What needs to be done:
Make an exact copy of all the entries shown below.

[Collected data entries]
Lemma exportable_exported v : exportable v -> exists owner, exported v owner /\
  forall b, owner = Some b -> len b < 2 ^ 32 /\ wf_bytes b.
Proof.
  unfold exportable, exported. destruct (v_owner v) as [[g|]|]; [|by exists None..].
  intros [b Hb]. exists (Some b). split; [by exists b|]. intros ? [= <-].
  destruct (export_size g b Hb). split; [lia|done].
Qed.

Lemma value_transmission v rest :
  wf_value v -> exportable v -> wf_bytes rest ->
  exists b, msgpack_pack v = Ret b /\ wf_bytes b /\ value_of_bytes (b ++ rest) = transmitted v.
Proof.
  intros Hv He Hr. destruct (exportable_exported v He) as (owner & Ho & Hob).
  exists (pack (value_obj owner v)). pose proof (value_obj_wf 0xffffffff v owner Hv Hob ltac:(lia)) as Hwf.
  split; [by apply value_bytes|]. split; [by eapply pack_wf|].
  unfold value_of_bytes. rewrite unpack_packed by done. cbn. by apply unpack_value_obj.
Qed.

(** Round trip of a value: packing a value succeeds, and unpacking the bytes
    (with anything after them) gives exactly what the format transmits: an
    encrypted value keeps its cypher text, id and priority, a signed one every
    member, one without owner its data, type, user type, id and priority; a value
    that has an owner but was not signed is packed, and refused by the reader. *)
Theorem value_roundtrip v rest :
  wf_value v -> exportable v -> wf_bytes rest ->
  exists b, msgpack_pack v = Ret b /\ value_of_bytes (b ++ rest) = transmitted v.
Proof. intros. destruct (value_transmission v rest) as (b & ? & _ & ?); eauto. Qed.

Lemma sign_result k v v' :
  v_sign k v = Ret v' ->
  exists d s, gnutls_sign k d = Some s /\ getToSign v' = Ret d /\ isEncrypted v = false /\
    v' = mkValue (v_id v) (Some (Some (skey_public k))) (v_recipient v) (v_type v) (v_data v)
                 (v_user_type v) (v_seq v) s (v_cypher v) (v_priority v).
Proof.
  unfold v_sign. destruct (isEncrypted v) eqn:E; [done|].
  destruct (getToSign _) as [d| | |] eqn:Ed; try done. cbn [mbind outcome_bind].
  destruct (gnutls_sign k d) as [s|] eqn:Es; [|done]. intros [= <-]. by exists d, s.
Qed.

(** A signed value survives the network: the reader recovers the value member
    for member, and its signature check succeeds, since the signed bytes do not
    depend on the signature and are packed the same way on both sides. *)
Theorem signed_value_verifies k v v' rest :
  wf_value v -> wf_bytes rest -> is_Some (gnutls_export (skey_public k)) -> v_sign k v = Ret v' ->
  exists b, msgpack_pack v' = Ret b /\ value_of_bytes (b ++ rest) = Ret v' /\
    v_checkSignature v' = Ret true.
Proof.
  intros Hv Hr Hk Hs. destruct (sign_result k v v' Hs) as (d & s & Hsig & Hd & He & Heq).
  destruct (sign_size k d s Hsig) as (Hne & Hsz).
  assert (Hc : v_cypher v = []) by (unfold isEncrypted in He; by destruct (v_cypher v)).
  assert (Hnb : empty_blob s = false) by (by destruct s).
  assert (Hw : wf_value v') by (subst v'; unfold wf_value in *; simpl; tauto).
  destruct (value_transmission v' rest Hw) as (b & Hb & _ & Hu); [by subst v'|done|].
  exists b. split; [done|]. split.
  - rewrite Hu. subst v'. unfold transmitted, isEncrypted, isSigned, has_owner. simpl. by rewrite Hc, Hnb.
  - unfold v_checkSignature. rewrite Hd. subst v'. unfold isSigned. simpl. rewrite Hnb. simpl.
    by rewrite (sign_verify k d s Hsig).
Qed.
End Values.

(** ** A concrete GnuTLS *)
Module GnutlsDemo.

Definition checksum (d : bytes) : Z := foldr Z.add 0 d mod 256.

(** One key pair; a signature is a checksum. *)
Definition demo : Gnutls := {|
  gkey := unit;
  gnutls_export _ := Some [48; 1];
  gnutls_import_pem _ := None;
  gnutls_import_der b := if bool_decide (b = [48; 1]) then Some () else None;
  gnutls_key_id _ := replicate 20 7;
  gnutls_verify _ d s := bool_decide (s = [checksum d]);
  skey := unit;
  skey_public _ := ();
  gnutls_sign _ d := Some [checksum d];
|}.

#[global] Instance demo_laws : GnutlsLaws demo.
Proof.
  split; simpl.
  - intros [] b [= <-]. done.
  - intros [] b [= <-]. split; [done|by_compute].
  - intros [] d s [= <-]. by apply bool_decide_true.
  - intros [] d s [= <-]. split_and!; [done|done|]. constructor; [|constructor].
    apply Z.mod_pos_bound. lia.
Qed.

Definition note : @Value demo :=
  @mkValue demo 42 None (Hash_zero HASH_LEN) 3 [1; 2; 3] (str "text/plain") 5 [] [] 1.

Lemma note_wf : wf_value note.
Proof. unfold wf_value. simpl. split_and!; by_compute. Qed.
End GnutlsDemo.

Lemma value_roundtrip_witness :
  exists b, msgpack_pack GnutlsDemo.note = Ret b /\
    value_of_bytes (b ++ [0]) =
    Ret (@mkValue GnutlsDemo.demo 42 None (Hash_zero HASH_LEN) 3 [1; 2; 3] (str "text/plain") 0 [] [] 1).
Proof.
  exact (value_roundtrip GnutlsDemo.note [0] GnutlsDemo.note_wf I ltac:(by_compute)).
Defined.

Lemma signed_value_verifies_witness :
  exists v' b, v_sign (G := GnutlsDemo.demo) () GnutlsDemo.note = Ret v' /\ msgpack_pack v' = Ret b /\
    value_of_bytes (b ++ []) = Ret v' /\ v_checkSignature v' = Ret true.
Proof.
  eexists. destruct (signed_value_verifies (G := GnutlsDemo.demo) () GnutlsDemo.note _ []
    GnutlsDemo.note_wf ltac:(constructor) ltac:(by eexists) eq_refl) as (b & Hb & Hu & Hc).
  exists b. split; [reflexivity|]. split; [exact Hb|]. split; [exact Hu|exact Hc].
Defined.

Solution to this problem:
Lemma exportable_exported v : exportable v -> exists owner, exported v owner /\
  forall b, owner = Some b -> len b < 2 ^ 32 /\ wf_bytes b.
Proof.
  unfold exportable, exported. destruct (v_owner v) as [[g|]|]; [|by exists None..].
  intros [b Hb]. exists (Some b). split; [by exists b|]. intros ? [= <-].
  destruct (export_size g b Hb). split; [lia|done].
Qed.

Lemma value_transmission v rest :
  wf_value v -> exportable v -> wf_bytes rest ->
  exists b, msgpack_pack v = Ret b /\ wf_bytes b /\ value_of_bytes (b ++ rest) = transmitted v.
Proof.
  intros Hv He Hr. destruct (exportable_exported v He) as (owner & Ho & Hob).
  exists (pack (value_obj owner v)). pose proof (value_obj_wf 0xffffffff v owner Hv Hob ltac:(lia)) as Hwf.
  split; [by apply value_bytes|]. split; [by eapply pack_wf|].
  unfold value_of_bytes. rewrite unpack_packed by done. cbn. by apply unpack_value_obj.
Qed.

(** Round trip of a value: packing a value succeeds, and unpacking the bytes
    (with anything after them) gives exactly what the format transmits: an
    encrypted value keeps its cypher text, id and priority, a signed one every
    member, one without owner its data, type, user type, id and priority; a value
    that has an owner but was not signed is packed, and refused by the reader. *)
Theorem value_roundtrip v rest :
  wf_value v -> exportable v -> wf_bytes rest ->
  exists b, msgpack_pack v = Ret b /\ value_of_bytes (b ++ rest) = transmitted v.
Proof. intros. destruct (value_transmission v rest) as (b & ? & _ & ?); eauto. Qed.

Lemma sign_result k v v' :
  v_sign k v = Ret v' ->
  exists d s, gnutls_sign k d = Some s /\ getToSign v' = Ret d /\ isEncrypted v = false /\
    v' = mkValue (v_id v) (Some (Some (skey_public k))) (v_recipient v) (v_type v) (v_data v)
                 (v_user_type v) (v_seq v) s (v_cypher v) (v_priority v).
Proof.
  unfold v_sign. destruct (isEncrypted v) eqn:E; [done|].
  destruct (getToSign _) as [d| | |] eqn:Ed; try done. cbn [mbind outcome_bind].
  destruct (gnutls_sign k d) as [s|] eqn:Es; [|done]. intros [= <-]. by exists d, s.
Qed.

(** A signed value survives the network: the reader recovers the value member
    for member, and its signature check succeeds, since the signed bytes do not
    depend on the signature and are packed the same way on both sides. *)
Theorem signed_value_verifies k v v' rest :
  wf_value v -> wf_bytes rest -> is_Some (gnutls_export (skey_public k)) -> v_sign k v = Ret v' ->
  exists b, msgpack_pack v' = Ret b /\ value_of_bytes (b ++ rest) = Ret v' /\
    v_checkSignature v' = Ret true.
Proof.
  intros Hv Hr Hk Hs. destruct (sign_result k v v' Hs) as (d & s & Hsig & Hd & He & Heq).
  destruct (sign_size k d s Hsig) as (Hne & Hsz).
  assert (Hc : v_cypher v = []) by (unfold isEncrypted in He; by destruct (v_cypher v)).
  assert (Hnb : empty_blob s = false) by (by destruct s).
  assert (Hw : wf_value v') by (subst v'; unfold wf_value in *; simpl; tauto).
  destruct (value_transmission v' rest Hw) as (b & Hb & _ & Hu); [by subst v'|done|].
  exists b. split; [done|]. split.
  - rewrite Hu. subst v'. unfold transmitted, isEncrypted, isSigned, has_owner. simpl. by rewrite Hc, Hnb.
  - unfold v_checkSignature. rewrite Hd. subst v'. unfold isSigned. simpl. rewrite Hnb. simpl.
    by rewrite (sign_verify k d s Hsig).
Qed.
End Values.

(** ** A concrete GnuTLS *)
Module GnutlsDemo.

Definition checksum (d : bytes) : Z := foldr Z.add 0 d mod 256.

(** One key pair; a signature is a checksum. *)
Definition demo : Gnutls := {|
  gkey := unit;
  gnutls_export _ := Some [48; 1];
  gnutls_import_pem _ := None;
  gnutls_import_der b := if bool_decide (b = [48; 1]) then Some () else None;
  gnutls_key_id _ := replicate 20 7;
  gnutls_verify _ d s := bool_decide (s = [checksum d]);
  skey := unit;
  skey_public _ := ();
  gnutls_sign _ d := Some [checksum d];
|}.

#[global] Instance demo_laws : GnutlsLaws demo.
Proof.
  split; simpl.
  - intros [] b [= <-]. done.
  - intros [] b [= <-]. split; [done|by_compute].
  - intros [] d s [= <-]. by apply bool_decide_true.
  - intros [] d s [= <-]. split_and!; [done|done|]. constructor; [|constructor].
    apply Z.mod_pos_bound. lia.
Qed.

Definition note : @Value demo :=
  @mkValue demo 42 None (Hash_zero HASH_LEN) 3 [1; 2; 3] (str "text/plain") 5 [] [] 1.

Lemma note_wf : wf_value note.
Proof. unfold wf_value. simpl. split_and!; by_compute. Qed.
End GnutlsDemo.

Lemma value_roundtrip_witness :
  exists b, msgpack_pack GnutlsDemo.note = Ret b /\
    value_of_bytes (b ++ [0]) =
    Ret (@mkValue GnutlsDemo.demo 42 None (Hash_zero HASH_LEN) 3 [1; 2; 3] (str "text/plain") 0 [] [] 1).
Proof.
  exact (value_roundtrip GnutlsDemo.note [0] GnutlsDemo.note_wf I ltac:(by_compute)).
Defined.

Lemma signed_value_verifies_witness :
  exists v' b, v_sign (G := GnutlsDemo.demo) () GnutlsDemo.note = Ret v' /\ msgpack_pack v' = Ret b /\
    value_of_bytes (b ++ []) = Ret v' /\ v_checkSignature v' = Ret true.
Proof.
  eexists. destruct (signed_value_verifies (G := GnutlsDemo.demo) () GnutlsDemo.note _ []
    GnutlsDemo.note_wf ltac:(constructor) ltac:(by eexists) eq_refl) as (b & Hb & Hu & Hc).
  exists b. split; [reflexivity|]. split; [exact Hb|]. split; [exact Hu|exact Hc].
Defined.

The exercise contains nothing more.